Your instructions :: Nothing outside the range below should be printed. Output exactly the lines from the line with "intros t. unfold bind. now rewrite Hrun." to the line with "intros t. unfold try_except. now", both included.

Provided records ::
* * *

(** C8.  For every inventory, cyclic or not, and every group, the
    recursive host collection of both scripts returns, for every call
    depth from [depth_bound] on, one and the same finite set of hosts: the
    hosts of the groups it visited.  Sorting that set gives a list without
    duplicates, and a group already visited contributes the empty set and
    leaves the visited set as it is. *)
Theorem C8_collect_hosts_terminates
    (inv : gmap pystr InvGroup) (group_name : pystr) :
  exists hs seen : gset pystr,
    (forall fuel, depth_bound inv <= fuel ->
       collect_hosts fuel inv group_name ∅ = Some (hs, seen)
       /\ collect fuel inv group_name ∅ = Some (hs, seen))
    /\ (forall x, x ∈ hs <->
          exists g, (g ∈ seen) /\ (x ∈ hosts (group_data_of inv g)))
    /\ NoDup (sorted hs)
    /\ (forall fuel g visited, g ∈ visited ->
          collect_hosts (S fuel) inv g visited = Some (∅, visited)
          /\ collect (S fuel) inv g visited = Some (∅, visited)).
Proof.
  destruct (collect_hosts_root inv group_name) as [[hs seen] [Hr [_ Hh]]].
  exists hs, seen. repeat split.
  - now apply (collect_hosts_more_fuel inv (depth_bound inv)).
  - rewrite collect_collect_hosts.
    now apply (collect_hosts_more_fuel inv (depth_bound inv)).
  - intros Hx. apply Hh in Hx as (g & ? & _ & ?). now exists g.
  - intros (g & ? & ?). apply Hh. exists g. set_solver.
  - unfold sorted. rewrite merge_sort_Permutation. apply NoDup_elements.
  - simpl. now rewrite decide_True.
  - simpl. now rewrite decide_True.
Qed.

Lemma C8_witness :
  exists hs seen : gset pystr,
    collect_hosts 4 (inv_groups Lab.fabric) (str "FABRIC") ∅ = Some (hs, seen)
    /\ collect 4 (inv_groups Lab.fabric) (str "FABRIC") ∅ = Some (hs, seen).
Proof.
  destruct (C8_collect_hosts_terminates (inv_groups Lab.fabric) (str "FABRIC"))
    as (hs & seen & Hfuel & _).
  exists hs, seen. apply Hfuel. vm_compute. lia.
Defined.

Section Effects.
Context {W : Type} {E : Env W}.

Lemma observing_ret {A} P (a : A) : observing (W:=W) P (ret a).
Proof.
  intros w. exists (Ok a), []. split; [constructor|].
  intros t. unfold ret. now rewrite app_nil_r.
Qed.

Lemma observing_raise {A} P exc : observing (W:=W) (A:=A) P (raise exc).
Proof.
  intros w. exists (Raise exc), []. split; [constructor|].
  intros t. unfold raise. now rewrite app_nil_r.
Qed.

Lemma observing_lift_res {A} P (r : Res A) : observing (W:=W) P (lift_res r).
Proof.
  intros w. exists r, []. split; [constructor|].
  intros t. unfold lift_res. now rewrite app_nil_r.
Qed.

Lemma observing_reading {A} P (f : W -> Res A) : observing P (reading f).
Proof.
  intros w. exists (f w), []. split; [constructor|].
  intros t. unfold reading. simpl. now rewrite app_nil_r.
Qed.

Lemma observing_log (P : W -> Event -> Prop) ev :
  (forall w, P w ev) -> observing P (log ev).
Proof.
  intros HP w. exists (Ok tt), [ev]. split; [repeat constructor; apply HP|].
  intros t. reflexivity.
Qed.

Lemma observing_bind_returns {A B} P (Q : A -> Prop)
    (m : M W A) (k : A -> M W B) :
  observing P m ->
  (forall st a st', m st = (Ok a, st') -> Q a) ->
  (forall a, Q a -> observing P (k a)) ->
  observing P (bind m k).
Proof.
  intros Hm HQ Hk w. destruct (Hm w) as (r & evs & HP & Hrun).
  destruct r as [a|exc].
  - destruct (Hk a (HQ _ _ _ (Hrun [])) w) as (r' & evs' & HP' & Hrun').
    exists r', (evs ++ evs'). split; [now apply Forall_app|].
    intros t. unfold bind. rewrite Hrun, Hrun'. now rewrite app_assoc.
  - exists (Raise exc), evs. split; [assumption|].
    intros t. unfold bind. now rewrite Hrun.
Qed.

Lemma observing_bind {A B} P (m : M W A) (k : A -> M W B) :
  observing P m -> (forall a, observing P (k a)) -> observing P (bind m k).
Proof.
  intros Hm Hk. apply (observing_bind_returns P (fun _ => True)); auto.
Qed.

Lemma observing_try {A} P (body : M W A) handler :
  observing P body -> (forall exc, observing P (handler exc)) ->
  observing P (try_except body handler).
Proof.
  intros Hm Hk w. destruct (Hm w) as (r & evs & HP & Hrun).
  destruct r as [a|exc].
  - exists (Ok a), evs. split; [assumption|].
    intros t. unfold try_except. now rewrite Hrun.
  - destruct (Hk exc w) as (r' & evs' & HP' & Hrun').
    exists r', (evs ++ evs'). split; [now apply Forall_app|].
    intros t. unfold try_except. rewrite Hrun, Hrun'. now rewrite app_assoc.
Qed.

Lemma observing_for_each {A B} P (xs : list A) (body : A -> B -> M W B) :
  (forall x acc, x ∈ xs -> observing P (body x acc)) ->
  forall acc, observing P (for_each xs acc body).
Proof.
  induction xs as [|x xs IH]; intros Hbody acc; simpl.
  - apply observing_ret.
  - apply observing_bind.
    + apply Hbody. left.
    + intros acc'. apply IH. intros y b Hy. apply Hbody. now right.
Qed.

* * *

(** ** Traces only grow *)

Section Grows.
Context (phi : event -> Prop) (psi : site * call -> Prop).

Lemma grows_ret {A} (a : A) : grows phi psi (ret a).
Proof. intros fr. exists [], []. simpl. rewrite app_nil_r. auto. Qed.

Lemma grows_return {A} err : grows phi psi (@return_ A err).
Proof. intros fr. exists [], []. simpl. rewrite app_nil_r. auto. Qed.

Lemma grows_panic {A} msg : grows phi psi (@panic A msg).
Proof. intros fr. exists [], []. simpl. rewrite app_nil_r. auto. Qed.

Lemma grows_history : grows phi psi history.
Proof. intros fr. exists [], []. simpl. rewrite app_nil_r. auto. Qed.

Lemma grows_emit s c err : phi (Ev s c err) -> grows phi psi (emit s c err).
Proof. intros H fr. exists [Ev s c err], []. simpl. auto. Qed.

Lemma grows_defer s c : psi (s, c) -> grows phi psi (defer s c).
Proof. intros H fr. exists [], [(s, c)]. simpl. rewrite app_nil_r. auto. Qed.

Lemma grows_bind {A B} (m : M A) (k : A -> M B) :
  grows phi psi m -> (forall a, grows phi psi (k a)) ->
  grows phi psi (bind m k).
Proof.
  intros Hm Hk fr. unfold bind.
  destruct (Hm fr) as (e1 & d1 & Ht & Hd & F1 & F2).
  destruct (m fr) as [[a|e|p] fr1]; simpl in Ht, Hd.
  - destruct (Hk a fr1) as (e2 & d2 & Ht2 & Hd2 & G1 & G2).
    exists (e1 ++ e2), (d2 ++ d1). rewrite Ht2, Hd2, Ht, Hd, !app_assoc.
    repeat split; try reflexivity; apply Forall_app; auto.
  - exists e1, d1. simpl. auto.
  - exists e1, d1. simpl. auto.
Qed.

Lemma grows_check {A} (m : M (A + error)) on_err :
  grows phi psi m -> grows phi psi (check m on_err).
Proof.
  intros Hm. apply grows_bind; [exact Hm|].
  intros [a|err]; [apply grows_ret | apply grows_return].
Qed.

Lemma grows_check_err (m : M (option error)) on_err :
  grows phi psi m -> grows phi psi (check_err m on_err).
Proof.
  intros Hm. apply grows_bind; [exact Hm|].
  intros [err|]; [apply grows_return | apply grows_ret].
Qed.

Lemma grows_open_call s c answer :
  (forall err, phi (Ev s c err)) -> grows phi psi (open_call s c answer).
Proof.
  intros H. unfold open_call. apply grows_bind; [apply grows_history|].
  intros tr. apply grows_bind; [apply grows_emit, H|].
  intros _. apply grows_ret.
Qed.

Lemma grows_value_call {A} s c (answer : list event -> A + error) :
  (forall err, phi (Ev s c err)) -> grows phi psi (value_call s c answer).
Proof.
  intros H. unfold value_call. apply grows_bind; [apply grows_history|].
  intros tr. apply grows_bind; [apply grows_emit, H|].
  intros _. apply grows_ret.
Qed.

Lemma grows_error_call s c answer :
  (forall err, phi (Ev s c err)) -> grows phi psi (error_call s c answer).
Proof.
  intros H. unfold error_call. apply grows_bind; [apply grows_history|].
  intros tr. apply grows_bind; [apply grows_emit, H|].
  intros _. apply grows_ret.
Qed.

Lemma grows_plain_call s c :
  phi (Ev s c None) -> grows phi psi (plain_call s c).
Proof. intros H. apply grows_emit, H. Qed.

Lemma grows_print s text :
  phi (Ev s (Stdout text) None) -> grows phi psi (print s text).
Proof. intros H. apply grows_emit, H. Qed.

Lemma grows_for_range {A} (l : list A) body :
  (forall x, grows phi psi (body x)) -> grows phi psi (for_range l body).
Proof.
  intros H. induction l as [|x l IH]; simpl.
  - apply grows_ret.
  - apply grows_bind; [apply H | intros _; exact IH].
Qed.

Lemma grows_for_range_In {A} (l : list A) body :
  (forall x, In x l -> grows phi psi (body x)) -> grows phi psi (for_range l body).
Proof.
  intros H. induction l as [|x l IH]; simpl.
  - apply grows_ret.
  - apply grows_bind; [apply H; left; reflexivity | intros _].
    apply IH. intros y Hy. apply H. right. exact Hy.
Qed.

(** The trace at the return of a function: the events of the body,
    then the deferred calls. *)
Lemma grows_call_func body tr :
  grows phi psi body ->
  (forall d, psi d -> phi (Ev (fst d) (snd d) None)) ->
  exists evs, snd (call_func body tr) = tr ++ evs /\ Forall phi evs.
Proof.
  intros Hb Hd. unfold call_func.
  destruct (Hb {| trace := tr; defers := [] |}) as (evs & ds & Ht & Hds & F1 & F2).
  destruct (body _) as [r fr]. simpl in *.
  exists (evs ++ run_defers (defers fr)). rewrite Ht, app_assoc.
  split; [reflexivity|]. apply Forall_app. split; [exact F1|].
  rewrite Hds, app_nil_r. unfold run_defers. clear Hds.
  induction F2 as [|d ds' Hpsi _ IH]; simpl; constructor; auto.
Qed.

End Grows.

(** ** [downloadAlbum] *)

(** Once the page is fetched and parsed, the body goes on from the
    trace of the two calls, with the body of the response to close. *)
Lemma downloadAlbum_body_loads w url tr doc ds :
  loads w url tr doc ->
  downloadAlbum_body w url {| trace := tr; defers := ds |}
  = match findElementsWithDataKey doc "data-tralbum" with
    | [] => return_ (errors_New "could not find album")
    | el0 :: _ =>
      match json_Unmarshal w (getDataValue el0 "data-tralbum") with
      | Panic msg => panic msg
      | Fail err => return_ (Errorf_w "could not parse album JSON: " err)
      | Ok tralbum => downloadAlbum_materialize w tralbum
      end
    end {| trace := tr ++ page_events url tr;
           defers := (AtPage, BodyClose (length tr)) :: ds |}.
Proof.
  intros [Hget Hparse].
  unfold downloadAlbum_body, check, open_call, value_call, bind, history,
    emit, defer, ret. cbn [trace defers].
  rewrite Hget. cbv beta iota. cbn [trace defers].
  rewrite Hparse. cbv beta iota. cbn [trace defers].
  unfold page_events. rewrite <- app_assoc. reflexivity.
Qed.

* * *

Solution for this problem ::
    intros t. unfold bind. now rewrite Hrun.
Qed.

Lemma observing_bind {A B} P (m : M W A) (k : A -> M W B) :
  observing P m -> (forall a, observing P (k a)) -> observing P (bind m k).
Proof.
  intros Hm Hk. apply (observing_bind_returns P (fun _ => True)); auto.
Qed.

Lemma observing_try {A} P (body : M W A) handler :
  observing P body -> (forall exc, observing P (handler exc)) ->
  observing P (try_except body handler).
Proof.
  intros Hm Hk w. destruct (Hm w) as (r & evs & HP & Hrun).
  destruct r as [a|exc].
  - exists (Ok a), evs. split; [assumption|].
    intros t. unfold try_except. now rewrite Hrun.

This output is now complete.